The oldest known case of malignant cancer in an early human species has been discovered in a 1.7 million-year-old fossil in South Africa. The find pushes back the recorded history of the disease over 1.5 million years – the previous oldest case was a benign growth found in the rib of a Neanderthal that lived 120,000 years ago. The earliest case of malignant cancer was far earlier, with cases recorded from ancient Egypt some 5,000 years ago.
The cancer and bony tumour was discovered in a foot bone found at the archaeological site of Swartkrans (about 20 miles from Johannesburg), an area extremely rich in hominin remains. The team, led by scientists from the University of the Witwatersrand, found the cancer in the toe using advanced 3D imaging through CT scans.
Publishing their findings in the South African Journal of Science, the team identified the cancer as an osteosarcoma.
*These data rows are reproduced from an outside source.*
Definition updateServiceStatus (status : RouteResourcesStatus) (svc : Service) (err : option Error) : RouteResourcesStatus :=
  let key := serviceStatusKey svc in
  let services := default ∅ (rrs_Services status) in
  {| status with rrs_Services :=
       Some (<[key := {| rss_State :=
                {| rs_APIVersion := ""; rs_Kind := ""; rs_Name := GetServiceName svc; rs_Namespace := GetServiceNamespace svc;
                   rs_GeneratedName := om_Name (svc_Meta svc);
                   rs_Status := default DefaultRouteStatus (jsonServiceStatus (svc_Ingress svc));
                   rs_Conditions := setCondition (default [] (rs_Conditions ∘ rss_State <$> services !! key)) err |};
              rss_Ports := svc_Ports svc |}]> services) |}.

Definition resourceState (status : RouteResourcesStatus) (m : ObjectMeta) (apiVersion kind json : string) (err : option Error)
  : RouteResourcesStatus :=
  {| status with rrs_Route :=
       {| rs_APIVersion := apiVersion; rs_Kind := kind; rs_Name := GetName m; rs_Namespace := GetNamespace m;
          rs_GeneratedName := om_Name m; rs_Status := json;
          rs_Conditions := setCondition (rs_Conditions (rrs_Route status)) err |} |}.

(** Group, version and kind are those of the type: the client fills them in. *)
Definition updateResourceStatus (status : RouteResourcesStatus) (obj : Object) (err : option Error) : RouteResourcesStatus :=
  let json := default DefaultRouteStatus in
  match obj with
  | OIngress o => resourceState status (ing_Meta o) networkingV1 "Ingress" (json (jsonIngressStatus (ing_Ingress o))) err
  | OGateway o => resourceState status (gw_Meta o) gatewayV1 "Gateway" (json (jsonGatewayStatus (gw_Conditions o))) err
  | OHTTPRoute o => resourceState status (gr_Meta o) gatewayV1 "HTTPRoute" (json (jsonRouteStatus (gr_Status o))) err
  | OGRPCRoute o => resourceState status (gr_Meta o) gatewayV1 "GRPCRoute" (json (jsonRouteStatus (gr_Status o))) err
  | _ => status
  end.

(** The function that is retried *)
Definition patchRouteStatus (key : NamespacedName) (status : RouteResourcesStatus) : M Cluster Route :=
  route ← Get Route key;
  if bool_decide (rt_Status route = status) then mret route
  else StatusUpdate {| route with rt_Status := status |}.

(** [UpdateRouteStatus] reads into the caller's Route, which is the result. *)
Definition UpdateRouteStatus (route : Route) (status : RouteResourcesStatus) : M Cluster Route :=
  RetryOnConflict (patchRouteStatus (objKey route) status).

(** ** Services *)

Definition desiredServices (source : KubernetesSource) : gset string :=
  list_to_set ((λ svc, RouteServiceMapKey (om_Namespace (svc_Meta svc)) (GetServiceName svc)) <$> ks_Services source).

Definition statusServices (route : Route) : list (string * RouteServiceStatus) :=
  map_to_list (default ∅ (rrs_Services (rt_Status route))).

Definition deleteServiceState (errPrefix : string) (route : Route) (state : ResourceState) : M Cluster unit :=
  wrap errPrefix (DeleteIgnoreNotFound Service (om_Namespace (rt_Meta route), rs_GeneratedName state)).

(** The key of the ports to free is built with the generated name of the Service. *)
Definition orphanKey (route : Route) (source : KubernetesSource) (state : ResourceState) : string :=
  EnvoyEndpointRoute (om_Namespace (rt_Meta route)) (rs_Namespace state) (rs_GeneratedName state)
    (originalRouteName route source).

Definition removeServiceState (route : Route) (key : string) : Route :=
  {| route with rt_Status := {| (rt_Status route) with rrs_Services := delete key <$> rrs_Services (rt_Status route) |} |}.

(** The Route without the services that are not desired any more *)
Definition cleanupOrphanedServices (route : Route) (source : KubernetesSource) : M Manager Route :=
  foldM (λ route '(key, value),
           if bool_decide (key ∈ desiredServices source) then mret route
           else
             _ ← kube (deleteServiceState "failed to delete orphaned service" route (rss_State value));
             _ ← deallocating (λ pa, DeallocateEndpoints pa [orphanKey route source (rss_State value)]);
             mret (removeServiceState route key))
        route (statusServices route).

(** Services of an older naming scheme; errors are only logged. *)
Definition cleanupRenamedServices (route : Route) (source : KubernetesSource) (routeName : string) : M Cluster unit :=
  forM_ (ks_Services source) (λ svc,
    let name := GetServiceName svc in
    match default ∅ (rrs_Services (rt_Status route)) !! RouteServiceMapKey (om_Namespace (svc_Meta svc)) name with
    | None => mret tt
    | Some statusSvc =>
        let expectedName := GenerateRouteServiceName routeName name (om_Namespace (svc_Meta svc)) in
        if bool_decide (rs_GeneratedName (rss_State statusSvc) = expectedName) then mret tt
        else _ ← try (DeleteIgnoreNotFound Service (om_Namespace (rt_Meta route), rs_GeneratedName (rss_State statusSvc)));
             mret tt
    end).

(** One turn of the loop: the status and the errors so far *)
Definition applyService (acc : RouteResourcesStatus * list Error) (svc : Service)
  : M Cluster (RouteResourcesStatus * list Error) :=
  let '(status, errs) := acc in
  r ← try (CreateOrUpdateService svc);
  mret match r with
       | inl svc => (updateServiceStatus status svc None, errs)
       | inr err => (updateServiceStatus status svc (Some err), errs ++ [Wrap "failed to create or update Service" err])
       end.

Definition manageServices (route : Route) (annotations : AnnotationSettings) : M Manager Route :=
  match rt_Source route with
  | None => mret route
  | Some source =>
      route ← wrap "failed to cleanup orphaned services" (cleanupOrphanedServices route source);
      _ ← allocating (λ draws pa, AllocatePortsForRoutes draws pa [route]);
      portAllocator ← gets mg_alloc;
      let routeName := originalRouteName route source in
      let namespace := om_Namespace (rt_Meta route) in
      let services :=
        (λ svc, GenerateServiceForLBCluster portAllocator svc namespace namespace routeName annotations) <$> ks_Services source in
      kube
        ('(status, errs) ← foldM applyService (rt_Status route, []) services;
         _ ← cleanupRenamedServices route source routeName;
         route ← UpdateRouteStatus route status;
         match errs with [] => mret route | _ => raise (joinErrors errs) end)
  end.

(** ** The generated resource *)

(** [recordAppliedResource]: the live object, or what was applied when it cannot be read yet *)
Definition recordApplied (O : Type) `{!Resource O} (desired : O) (status : RouteResourcesStatus) : M Cluster RouteResourcesStatus :=
  live ← wrap ("failed to get *v1." ⊕ resKind O) (GetIfExists O (objKey desired));
  mret (updateResourceStatus status (inject (default desired live)) None).

(** What follows the call that applies the object, with its result; [left] is the object
    the call leaves when it fails. *)
Definition settleApply (O : Type) `{!Resource O} (r : O + Error) (left : O) (status : RouteResourcesStatus)
  : M Cluster (RouteResourcesStatus * option Error) :=
  match r with
  | inl object => status ← recordApplied O object status; mret (status, None)
  | inr err =>
      let err := Wrap ("failed to create or update " ⊕ resKind O) err in
      mret (updateResourceStatus status (inject left) (Some err), Some err)
  end.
This is an aggressive type of cancer normally found in younger people and is fatal if untreated. Bernhard Zipfel, one of the study's authors, said: "Due to its preservation, we don't know whether the single cancerous foot bone belongs to an adult or child, nor whether the cancer caused the death of this individual, but we can tell this would have affected the individual's ability to walk or run. In short, it would have been painful."
The team was not able to establish which species of hominin – a group including modern and extinct human species and our immediate ancestors – the foot bone belonged to. However, they said it clearly that of an early human ancestor.
Cancer cases are extremely rare in the human fossil record, leading some to suggest it is a modern man-made disease. However, these findings indicate this is not the case, potentially showing the prevalence is the result of our extended lifespans and lifestyles.
"The expression of malignant osteosarcoma in the Swartkrans specimen indicates that while the upsurge in malignancy incidence is correlated with modern lifestyles, there is no reason to suspect that primary bone tumours would have been any less frequent in ancient specimens," they wrote. "Such tumours are not related to lifestyle and often occur in younger individuals. As such, malignancy has a considerable antiquity in the fossil record, as evidenced by this specimen."
In addition to the toe bone, researchers also announced the discovery of a benign tumour in two million-year-old fossil found in Malapa, South Africa. The neoplasm was found in the vertebrate of an Australopithecus sediba (well known for the famous 'Lucy' specimen), who would have been around 12-years-old when they died.
Patrick Randolph-Quinney, lead author of this study, said: "The presence of a benign tumour in Australopithecus sediba is fascinating not only because it is found in the back, an extremely rare place for such a disease to manifest in modern humans, but also because it is found in a child. This, in fact, is the first evidence of such a disease in a young individual in the whole of the fossil human record."
Lee Berger, who worked on both studies, said: "Not only has there been an assumption that these sorts of cancers and tumours are diseases of modernity, which these fossils clearly demonstrate they are not, but that we as modern humans exhibit them as a consequence of living longer, yet this rare tumour is found in a young child. The history of these types of tumours and cancers is clearly more complex than previously thought."